Disassembling the Archive: Fiona Tan (2007)
Disassembling the Archive: Fiona Tan, Toronto: Art Gallery of York University, 2007.
Disassembling the Archive is a quasi-fictional correspondence with the artist Fiona Tan, a one-sided epistolatory novel. It departs from interpretations of postcolonial identity issues in her work to trace the implications of the archival housing of photographs and moving images. By way of a detour through Siegfried Kracrauer’s writing on photography and Jacques Derrida’s writing on the Freudian impression, we witness—right before our eyes—the disintegrative and destructive effect of photography on the archive.

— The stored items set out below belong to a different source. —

(** [UtsName::from_str]: a field of 65 bytes. *)
Definition uts_field (info : str) : list Z := info ++ replicate (65 - length info) 0.
Definition UtsName_default : list Z :=
  concat (uts_field <$>
    [lit "Starry"; lit "Starry - machine[0]"; lit "10.0.0"; lit "10.0.0"; lit "RISC-V 64 on SIFIVE FU740";
     lit "https://github.com/Azure-stars/arceos"]).

(** [SigInfo] as these calls make and read it. *)
Class SigInfos (SI : Type) := {
  siginfo_from : Z → Z → SI;               (** signal, sender *)
  load_siginfo : usermem → Z → SI
}.
(** User memory put back behind the address space that shows it. *)
Class MemPut (M : Type) := { mem_put : usermem → M → M }.

Section calls.
Context {SS SH SA SI M : Type} `{AxSignal SS SH SA SI} `{ProcMem M} `{!SigInfos SI} `{!MemPut M}.
Notation world := (world SS SH M).
Notation Executor := (Executor SS).

(** The process tables, the scheduling status and CPU set of tasks where they have
    been set, the process behind each descriptor of a process, the queues of the
    futexes and the clock in nanoseconds. *)
Record tstate := mk_ts {
  ts_w : world; ts_sched : gmap Z SchedStatus; ts_cpus : gmap Z Z; ts_pidfds : gmap Z Z;
  ts_queues : FutexQueues; ts_now : Z
}.
Definition with_world (w : world) (s : tstate) : tstate :=
  mk_ts w (ts_sched s) (ts_cpus s) (ts_pidfds s) (ts_queues s) (ts_now s).
Definition with_status (t : Z) (v : SchedStatus) (s : tstate) : tstate :=
  mk_ts (ts_w s) (<[t := v]> (ts_sched s)) (ts_cpus s) (ts_pidfds s) (ts_queues s) (ts_now s).
Definition with_cpus (t mask : Z) (s : tstate) : tstate :=
  mk_ts (ts_w s) (ts_sched s) (<[t := mask]> (ts_cpus s)) (ts_pidfds s) (ts_queues s) (ts_now s).
Definition with_pidfd (f p : Z) (s : tstate) : tstate :=
  mk_ts (ts_w s) (ts_sched s) (ts_cpus s) (<[f := p]> (ts_pidfds s)) (ts_queues s) (ts_now s).
Definition with_queues (q : FutexQueues) (s : tstate) : tstate :=
  mk_ts (ts_w s) (ts_sched s) (ts_cpus s) (ts_pidfds s) q (ts_now s).

(** A call: its value, or what ends it. *)
Definition T (A : Type) : Type := tstate → (A + sysret) * tstate.
#[export] Instance t_ret : MRet T := λ A a s, (inl a, s).
#[export] Instance t_bind : MBind T := λ A B f m s,
  match m s with (inl a, s) => f a s | (inr r, s) => (inr r, s) end.
Definition tfail {A} (e : LinuxError) : T A := λ s, (inr (SErr e), s).
Definition tpanic {A} : T A := λ s, (inr SPanic, s).
Definition tcheck (b : bool) (e : LinuxError) : T unit := if b then mret () else tfail e.
Definition asks {A} (f : tstate → A) : T A := λ s, (inl (f s), s).
Definition puts (f : tstate → tstate) : T unit := λ s, (inl (), f s).
Definition of_option {A} (o : option A) : T A := match o with Some a => mret a | None => tpanic end.
(** An operation on processes, its result or its error. *)
Definition on_world {A} (x : P A) : T (A + AxError) := λ s,
  match x (ts_w s) with
  | (Ok a, w) => (inl (inl a), with_world w s)
  | (Err e, w) => (inl (inr e), with_world w s)
  | (Panic, w) => (inr SPanic, with_world w s)
  end.
(** The same, of one that has no error. *)
Definition on_world_ok {A} (x : P A) : T A := r ← on_world x; match r return T A with inl a => mret a | inr _ => tpanic end.
(* ===== verification/TaskCallsProps.v ===== *)
(** * What the calls on tasks promise

    Every call but [setsid] keeps the process tree, whatever the other tasks do in
    between; [wait4] returns as soon as the task that waits looks after a child has
    exited; and what the calls do not do. *)

From S2P Require Import Prelude Memory UserMem Path Vfs RootFs TaskRun Futex TimeStat Link Signal FdManager Process ProcessProps ProcessTree TaskCalls.

Open Scope Z_scope.

Section props.
Context {SS SH SA SI M : Type} `{AxSignal SS SH SA SI} `{ProcMem M} `{!SigInfos SI} `{!MemPut M}.
Context (TASK_STACK_SIZE SIGNAL_TRAMPOLINE STATUS SMP : Z) (cur p : Z) (errno_of : AxError → LinuxError).
Notation T := (T SS SH M).
Notation tstate := (tstate SS SH M).
Notation round := (tstate → tstate).

(** ** Calls that leave the tree alone *)

Definition t_keeps {A} (x : T A) : Prop := ∀ s, stable (ts_w s) (ts_w (x s).2).
Lemma t_keeps_bind {A B} (x : T A) (f : A → T B) : t_keeps x → (∀ a, t_keeps (f a)) → t_keeps (x ≫= f).
Proof.
  intros Hx Hf s. unfold mbind, t_bind. specialize (Hx s). destruct (x s) as [[a|r] s']; [|done].
  eapply stable_trans; [exact Hx|apply Hf].
Qed.
Lemma t_keeps_ret {A} (a : A) : t_keeps (mret a).
Proof. intros s. apply stable_refl. Qed.
Lemma t_keeps_end {A} (r : sysret) : t_keeps (A := A) (λ s, (inr r, s)).
Proof. intros s. apply stable_refl. Qed.
Lemma t_keeps_fail {A} e : t_keeps (tfail (A := A) e).
Proof. intros s. apply stable_refl. Qed.
Lemma t_keeps_panic {A} : t_keeps (tpanic (A := A)).
Proof. intros s. apply stable_refl. Qed.
Lemma t_keeps_asks {A} (f : tstate → A) : t_keeps (asks f).
Proof. intros s. apply stable_refl. Qed.
Lemma t_keeps_check b e : t_keeps (tcheck b e).
Proof. unfold tcheck. destruct b; [apply t_keeps_ret|apply t_keeps_fail]. Qed.
Lemma t_keeps_option {A} (o : option A) : t_keeps (of_option o).
Proof. destruct o; [apply t_keeps_ret|apply t_keeps_panic]. Qed.
Lemma t_keeps_puts f : (∀ s, ts_w (f s) = ts_w s) → t_keeps (puts f).
Proof. intros Hf s. cbn. rewrite Hf. apply stable_refl. Qed.
Lemma t_keeps_world {A} (x : P A) : keeps x → t_keeps (on_world x).
Proof. intros Hx s. unfold on_world. specialize (Hx (ts_w s)). by destruct (x (ts_w s)) as [[]]. Qed.
Lemma t_keeps_world_ok {A} (x : P A) : keeps x → t_keeps (on_world_ok x).
Proof.
  intros Hx. apply t_keeps_bind; [by apply t_keeps_world|]. intros [a|e]; [apply t_keeps_ret|apply t_keeps_panic].
Qed.
Lemma t_keeps_answer r : t_keeps (answer r).
Proof. destruct r; [apply t_keeps_ret|apply t_keeps_end..]. Qed.
Lemma keeps_current_executor : keeps (current_executor (SS := SS) (SH := SH) (M := M) cur).
Proof. unfold current_executor, the_task, the_exec. keep. Qed.
Lemma t_keeps_process : t_keeps (the_process cur).
Proof. apply t_keeps_world_ok, keeps_current_executor. Qed.
Lemma t_keeps_task : t_keeps (current_task cur).
Proof. apply t_keeps_world_ok. unfold the_task. keep. Qed.
Lemma t_keeps_set_process q f : (∀ e, esim e (f e)) → t_keeps (set_process q f).
Proof. intros Hf. by apply t_keeps_world_ok, keeps_upd_exec. Qed.
Lemma t_keeps_set_current f :
  (∀ t, process_id (f t) = process_id t ∧ is_leader (f t) = is_leader t) → t_keeps (set_current cur f).
Proof. intros Hf. apply t_keeps_world_ok, keeps_upd_task; intros t; apply Hf. Qed.

End props.
(* ===== verification/UserTask.v ===== *)
(** The task of a user thread ([user_task_top] of
    [modules/trampoline/src/task_api.rs]): what one turn of its loop makes of a
    trap, and the system calls a program does not wait for, on both sides: the
    kernel coroutine [user_task_top] makes for one, and the future of the program
    ([SyscallFuture] of [syscalls/src/fut.rs]) that is told its result.

    The trap frame of the thread is a part of the kernel's state: the calls that
    replace it ([execve], [sigreturn]) write through the same reference.  What a
    trap needs of the rest of the kernel is the class [TrapWorld]. *)

From S2P Require Import Prelude UserMem MemCalls Signal Entry.

(** ** Traps *)

(** [scause] as the riscv crate reads it. *)
Inductive trap :=
  | Interrupt (code : Z) | UserEnvCall | InstructionPageFault | LoadPageFault | StorePageFault | OtherTrap.

Definition IS_ASYNC : Z := 0x5f5f5f5f.

Class TrapWorld (K : Type) := {
  tw_cause : Z → trap;
  (** [handle_user_irq]: the interrupt is served, and the thread may yield *)
  tw_irq : Z → K → K;
  (** [handle_syscall] of [Entry] *)
  tw_syscall : Z → list Z → K → ended * K;
  (** the coroutine of a call the program does not wait for, polled once: the
      place of the result and the program's task are its own *)
  tw_async : Z → list Z → Z → Z → K → ended * K;
  (** [handle_page_fault] of [Entry] *)
  tw_page_fault : Z → Z → K → ended * K;
  (** [handle_signals], which may change the frame, wait or exit *)
  tw_signals : K → ended * K;
  (** the exit code, once the thread has exited *)
  tw_exited : K → option Z }.
(** * SRS-Filter (Shrinkwrap - Raycast - Shrinkwrap): a shallow embedding

    Embedding of [SRSFilterLogic.ApplySRSFilter] and of its local helper
    [remeshPolydata], and of [SegmentEditorEffect.onApply] and
    [SegmentEditorEffect.disableOptionsLayout], from
    [SRSFilter/SegmentEditorSRSFilterLib/SegmentEditorEffect.py].

    Conventions.
    - Python floats and numpy float64 values are binary64 numbers: the
      kernel's primitive [float], with IEEE comparisons (a comparison with a
      NaN is false) and IEEE division (0/0 is NaN, no exception in numpy).
    - A numpy 3-vector is a [vec3]; [np.linalg.norm] of a vector is the
      square root of its dot product with itself.
    - VTK filters (locators, stencils, marching cubes, subdivision, normals,
      smoothing) are not part of the repository: they are parameters of the
      sections that use them, and every theorem holds for all of them.
    - A Python exception aborts the run: computations that can raise return
      an [option] (stage functions) or a [Raised] result (pipeline). *)

From Stdlib Require Import ZArith List Bool Lia.
From Stdlib Require Import PrimFloat FloatOps SpecFloat FloatAxioms.
From stdpp Require Import base option list gmap strings.

Set Warnings "-inexact-float".
Local Open Scope Z_scope.

(** ** Numbers and vectors *)

Abbreviation float := PrimFloat.float.

Record vec3 := V3 { vx : float; vy : float; vz : float }.

(** [np.array([0.0,0.0,0.0])], [np.zeros(3)] *)
Definition vzero : vec3 := V3 0%float 0%float 0%float.

Definition vmap2 (f : float -> float -> float) (a b : vec3) : vec3 :=
  V3 (f (vx a) (vx b)) (f (vy a) (vy b)) (f (vz a) (vz b)).

Definition vadd : vec3 -> vec3 -> vec3 := vmap2 PrimFloat.add.
Definition vsub : vec3 -> vec3 -> vec3 := vmap2 PrimFloat.sub.
(** [a * k], [a / k] and [-a] on arrays are elementwise. *)
Definition vscale (a : vec3) (k : float) : vec3 :=
  V3 (vx a * k)%float (vy a * k)%float (vz a * k)%float.
Definition vdiv (a : vec3) (k : float) : vec3 :=
  V3 (vx a / k)%float (vy a / k)%float (vz a / k)%float.
Definition vneg (a : vec3) : vec3 :=
  V3 (- vx a)%float (- vy a)%float (- vz a)%float.

(** [np.dot] *)
Definition vdot (a b : vec3) : float :=
  (vx a * vx b + vy a * vy b + vz a * vz b)%float.

(** [np.linalg.norm] *)
Definition norm (a : vec3) : float := PrimFloat.sqrt (vdot a a).

Definition vhas_nan (a : vec3) : bool :=
  PrimFloat.is_nan (vx a) || PrimFloat.is_nan (vy a) || PrimFloat.is_nan (vz a).

(** Python's [x > y] on floats. *)
Definition fgt (x y : float) : bool := (y <? x)%float.

(** [max(l)] of a non-empty list of floats: the first element is kept until
    a strictly larger one is met; [max([])] raises [ValueError]. *)
Definition py_max (l : list float) : option float :=
  match l with
  | [] => None
  | x :: rest => Some (fold_left (fun m y => if fgt y m then y else m) rest x)
  end.

(** [math.ceil] of a float, read off its sign, mantissa and exponent;
    it raises on infinities and NaN. *)
Definition ceil_SF (f : spec_float) : option Z :=
  match f with
  | S754_zero _ => Some 0
  | S754_finite s m e =>
      let v := if s then Z.neg m else Z.pos m in
      Some (if 0 <=? e then v * 2 ^ e else - ((- v) / 2 ^ (- e)))
  | S754_infinity _ => None
  | S754_nan => None
  end.

Definition math_ceil (x : float) : option Z := ceil_SF (Prim2SF x).

(** ** Poly data

    A [vtkPolyData] as far as the filter reads and writes it: the point
    coordinates, the cells (VTK cell type and point ids), and the point and
    cell arrays named Normals when a normals filter has produced them. *)

Record Cell := mkCell { cellType : Z; pointIds : list nat }.

(** [VTK_TRIANGLE] *)
Definition VTK_TRIANGLE : Z := 5.
Definition triangle (a b c : nat) : Cell := mkCell VTK_TRIANGLE [a; b; c].

Record PolyData := mkPolyData {
  Points : list vec3;
  Cells : list Cell;
  PointNormals : list vec3;
  CellNormals : list vec3
}.

Definition emptyPolyData : PolyData := mkPolyData [] [] [] [].

Definition GetNumberOfPoints (pd : PolyData) : nat := length (Points pd).
Definition GetNumberOfCells (pd : PolyData) : nat := length (Cells pd).

(** [GetPoint(i)]; ids stored in cells are valid point ids, the default is
    never read on a well-formed mesh. *)
Definition GetPoint (pts : list vec3) (i : nat) : vec3 := default vzero (pts !! i).

(** [cell.GetPoints()]: the coordinates of the cell's points, in cell order. *)
Definition cellPoints (pts : list vec3) (c : Cell) : list vec3 :=
  map (GetPoint pts) (pointIds c).

(** [points.SetPoint(i, x)] *)
Definition SetPoint (pts : list vec3) (i : nat) (x : vec3) : list vec3 := <[i := x]> pts.

Definition withPoints (pd : PolyData) (pts : list vec3) : PolyData :=
  mkPolyData pts (Cells pd) (PointNormals pd) (CellNormals pd).

Definition withCells (pd : PolyData) (cs : list Cell) (cn : list vec3) : PolyData :=
  mkPolyData (Points pd) cs (PointNormals pd) cn.

(** [GetPointCells(i, cellIds)]: the ids of the cells that use point [i], in
    increasing order. *)
Definition usesPoint (i : nat) (c : Cell) : bool := existsb (Nat.eqb i) (pointIds c).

In 2010, I wrote this paragraph on the writing of Disassembling the Archive [“Why I write Such Good Books ... and How You Can Too,” Canadian Art, 27:3 (Fall 2010)]:
Disassembling the Archive (2007) was the fiction of a year-long, one-sided correspondence with the artist Fiona Tan. In the end, we don’t know if it was ever sent. Delayed, perhaps it was already destined for the archive, for some future reader other than its intended recipient, the artist. The writing was diverted by correspondence with an image—any photographic image, itself destined for an archive. But could any archive house it? This was the catastrophic question. It seems that there was already too much commotion in the still photograph for the issue of archiving moving images to arise—my initial investigation. Fundamentally undermining itself (Siegfied Kracauer claimed that historical photographs dissolved right before our eyes), photography shook the secure ground of the archive—its classifications, too. Once again, as in Spirit Hunter, photography’s dissolving ground devastated the categories created to contain it. Merging with the spreading flood waters of Tan’s News from the Near Future, catastrophe engulfed writing in its destruction, and so allowed me to score my text to the beat or, rather, underscore it to the abyssal undertow of Mallarmé’s great poem Un coup de dés.